%%

(** * Nexus AI pipeline engine: a shallow embedding of the Python backend

    The development follows the layout of [backend/app]:
    - [PyStr], [Py]               the [str], [dict] and [int] operations used
    - [StageValidator]            core/validation/stage_validator.py
    - [Artifacts], [Stage], [GeneratedCode], [VersionHistory], [Db] and the
      repositories                db/models, db/repositories
    - [VersionHistoryService]     services/version_history_service.py
    - [GlobalLabelsService]       services/global_labels_service.py
    - [InputValidator]            core/input_processing/input_validator.py
    - [DependencyMapper], [PlannerOrchestrator]   core/planner
    - [Re]                        the fragment of the [re] module the parser uses
    - [StructuredTextGenerator]   core/code_generation/structured_text_generator.py
    - [CodeGenerationRoute]       api/routes/code_generation.py
    - [Samples]                   the data of the examples
    followed by the properties of each component.

    Text is modelled as Rocq [string]s, i.e. sequences of 8-bit characters.
    Whitespace, word characters and case folding are the ASCII ones, which
    is what Python's [str] methods and [re] do on ASCII text ([is_ascii]);
    statements that depend on them are made for such text.  The database is
    the committed content of its tables; the language model, the manual
    retrieval, the debug file, the generator behind the route and [difflib]
    are parameters of the functions that call them. *)

From Stdlib Require Import String Ascii List ZArith Lia Bool Arith Permutation.
From Stdlib Require Import DecimalString DecimalZ DecimalN.
Import ListNotations.
Open Scope string_scope.

(* ===================================================================== *)
(** * Python [str] methods *)
(* ===================================================================== *)

Module PyStr.

(** [c.isspace()] on the ASCII range: TAB..CR, FS..US and the blank. *)
Definition is_space (c : ascii) : bool :=
  let n := nat_of_ascii c in
  (Nat.leb 9 n && Nat.leb n 13) || (Nat.leb 28 n && Nat.leb n 32).

Definition is_digit (c : ascii) : bool :=
  let n := nat_of_ascii c in Nat.leb 48 n && Nat.leb n 57.

(** [c.lower()] for one ASCII character. *)
Definition lower_char (c : ascii) : ascii :=
  let n := nat_of_ascii c in
  if Nat.leb 65 n && Nat.leb n 90 then ascii_of_nat (n + 32) else c.

(** [s.lower()] *)
Fixpoint lower (s : string) : string :=
  match s with
  | EmptyString => EmptyString
  | String c s' => String (lower_char c) (lower s')
  end.

(** Truthiness of a string: [bool(s)]. *)
Definition truthy (s : string) : bool :=
  match s with EmptyString => false | _ => true end.

(** [s.lstrip()] *)
Fixpoint lstrip (s : string) : string :=
  match s with
  | EmptyString => EmptyString
  | String c s' => if is_space c then lstrip s' else s
  end.

(** [s.rstrip()] *)
Fixpoint rstrip (s : string) : string :=
  match s with
  | EmptyString => EmptyString
  | String c s' =>
      let r := rstrip s' in
      if is_space c && negb (truthy r) then EmptyString else String c r
  end.

(** [s.strip()] *)
Definition strip (s : string) : string := rstrip (lstrip s).

(** [s.startswith(p)] *)
Definition startswith (p s : string) : bool := String.prefix p s.

(** [sub in s] *)
Fixpoint contains (sub s : string) : bool :=
  String.prefix sub s ||
  match s with
  | EmptyString => false
  | String _ s' => contains sub s'
  end.

(** [s.split(sep)] for a one-character separator: never the empty list. *)
Fixpoint split_on (sep : ascii) (s : string) : list string :=
  match s with
  | EmptyString => [EmptyString]
  | String c s' =>
      if Ascii.eqb c sep then EmptyString :: split_on sep s'
      else match split_on sep s' with
           | h :: t => String c h :: t
           | [] => [String c EmptyString]
           end
  end.

(** [s.split()]: the maximal runs of non-blank characters.  The auxiliary
    function returns the word that is still open at the head of [s] and the
    words after it. *)
Fixpoint split_ws_aux (s : string) : string * list string :=
  match s with
  | EmptyString => (EmptyString, [])
  | String c s' =>
      let '(w, ws) := split_ws_aux s' in
      if is_space c then (EmptyString, if truthy w then w :: ws else ws)
      else (String c w, ws)
  end.

Definition split_ws (s : string) : list string :=
  let '(w, ws) := split_ws_aux s in
  if truthy w then w :: ws else ws.

(** [s[1:]] *)
Definition tail (s : string) : string :=
  match s with EmptyString => EmptyString | String _ s' => s' end.

(** [s.replace(old, new)] for a non-empty [old]: every occurrence, left to
    right, without overlap.  [skip] counts the characters of an occurrence
    that are still to be dropped. *)
Fixpoint replace_aux (old new s : string) (skip : nat) : string :=
  match s with
  | EmptyString => EmptyString
  | String c s' =>
      match skip with
      | S k => replace_aux old new s' k
      | O =>
          if String.prefix old s
          then new ++ replace_aux old new s' (String.length old - 1)
          else String c (replace_aux old new s' 0)
      end
  end.

Definition replace (old new s : string) : string := replace_aux old new s 0.

(** [sep.join(l)] *)
Definition join (sep : string) (l : list string) : string := String.concat sep l.

Definition newline : ascii := ascii_of_nat 10.
Definition nl : string := String newline EmptyString.

(** [x in l] for a list of strings. *)
Definition mem (x : string) (l : list string) : bool :=
  existsb (String.eqb x) l.

(** Every character of [s] satisfies [p]. *)
Fixpoint all_chars (p : ascii -> bool) (s : string) : bool :=
  match s with
  | EmptyString => true
  | String c s' => p c && all_chars p s'
  end.

(** No character of [s] is [sep]. *)
Fixpoint free_of (sep : ascii) (s : string) : bool :=
  match s with
  | EmptyString => true
  | String c s' => negb (Ascii.eqb c sep) && free_of sep s'
  end.

(** A character that is not a blank. *)
Definition not_space (c : ascii) : bool := negb (is_space c).

(** [s.isascii()]: every character is below 128. *)
Definition is_ascii (s : string) : bool :=
  all_chars (fun c => Nat.ltb (nat_of_ascii c) 128) s.

End PyStr.

(* ===================================================================== *)
(** * core/validation/stage_validator.py *)
(* ===================================================================== *)

Module StageValidator.
Import PyStr.

(** One entry of [result['categorized_issues']]. *)
Record CategorizedIssue := mkIssue {
  severity : string;
  title : string;
  description : string;
  recommended_logic : string
}.

(** The dictionary returned by [_parse_validation_result]. *)
Record ValidationResult := mkResult {
  valid : bool;
  status : string;
  semantic_analysis : string;
  logical_consistency : string;
  safety_compliance : string;
  issues : list string;
  recommendations : list string;
  categorized_issues : list CategorizedIssue
}.

(** The values taken by [current_section]. *)
Inductive Section_ := SecStatus | SecCategorized | SecIssues | SecRecommendations | SecAnalysis.

(** The variables the [for] loop of [_parse_validation_result] updates. *)
Record ParseState := mkState {
  result : ValidationResult;
  current_section : option Section_;
  current_issue : option CategorizedIssue
}.

Definition set_section (st : ParseState) (s : Section_) : ParseState :=
  mkState (result st) (Some s) (current_issue st).

Definition add_issue (r : ValidationResult) (i : string) : ValidationResult :=
  mkResult (valid r) (status r) (semantic_analysis r) (logical_consistency r)
           (safety_compliance r) (issues r ++ [i]) (recommendations r)
           (categorized_issues r).

Definition add_recommendation (r : ValidationResult) (i : string) : ValidationResult :=
  mkResult (valid r) (status r) (semantic_analysis r) (logical_consistency r)
           (safety_compliance r) (issues r) (recommendations r ++ [i])
           (categorized_issues r).

Definition add_categorized (r : ValidationResult) (i : CategorizedIssue) : ValidationResult :=
  mkResult (valid r) (status r) (semantic_analysis r) (logical_consistency r)
           (safety_compliance r) (issues r) (recommendations r)
           (categorized_issues r ++ [i]).

Definition set_semantic (r : ValidationResult) (s : string) : ValidationResult :=
  mkResult (valid r) (status r) s (logical_consistency r)
           (safety_compliance r) (issues r) (recommendations r)
           (categorized_issues r).

Definition set_logical (r : ValidationResult) (s : string) : ValidationResult :=
  mkResult (valid r) (status r) (semantic_analysis r) s
           (safety_compliance r) (issues r) (recommendations r)
           (categorized_issues r).

Definition set_safety (r : ValidationResult) (s : string) : ValidationResult :=
  mkResult (valid r) (status r) (semantic_analysis r) (logical_consistency r)
           s (issues r) (recommendations r) (categorized_issues r).

Definition set_pass (r : ValidationResult) : ValidationResult :=
  mkResult true "PASS" (semantic_analysis r) (logical_consistency r)
           (safety_compliance r) (issues r) (recommendations r)
           (categorized_issues r).

(** Flush [current_issue] into the list when there is one. *)
Definition flush_issue (r : ValidationResult) (cur : option CategorizedIssue) : ValidationResult :=
  match cur with
  | Some i => add_categorized r i
  | None => r
  end.

(** A severity tag opens a new issue: the previous one is appended first. *)
Definition open_issue (st : ParseState) (sev tag line_stripped : string) : ParseState :=
  mkState (flush_issue (result st) (current_issue st))
          (current_section st)
          (Some (mkIssue sev (strip (replace tag "" line_stripped)) "" "")).

(** The lines of an open issue: [Description:], [Recommended Logic:] and the
    text that follows a description. *)
Definition continue_issue (i : CategorizedIssue) (line_stripped : string) : CategorizedIssue :=
  if startswith "Description:" line_stripped then
    mkIssue (severity i) (title i)
            (strip (replace "Description:" "" line_stripped)) (recommended_logic i)
  else if startswith "Recommended Logic:" line_stripped then
    mkIssue (severity i) (title i) (description i) ""
  else if truthy (description i) && negb (startswith "Recommended Logic:" line_stripped) then
    mkIssue (severity i) (title i) (description i)
            (recommended_logic i ++ line_stripped ++ " ")
  else i.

%%

▸ WHAT THE TASK ASKS:
Set aside each line above that includes the string "title" and report it.

▸ TASK ANSWER:
  title : string;
    mkIssue (severity i) (title i)
    mkIssue (severity i) (title i) (description i) ""
    mkIssue (severity i) (title i) (description i)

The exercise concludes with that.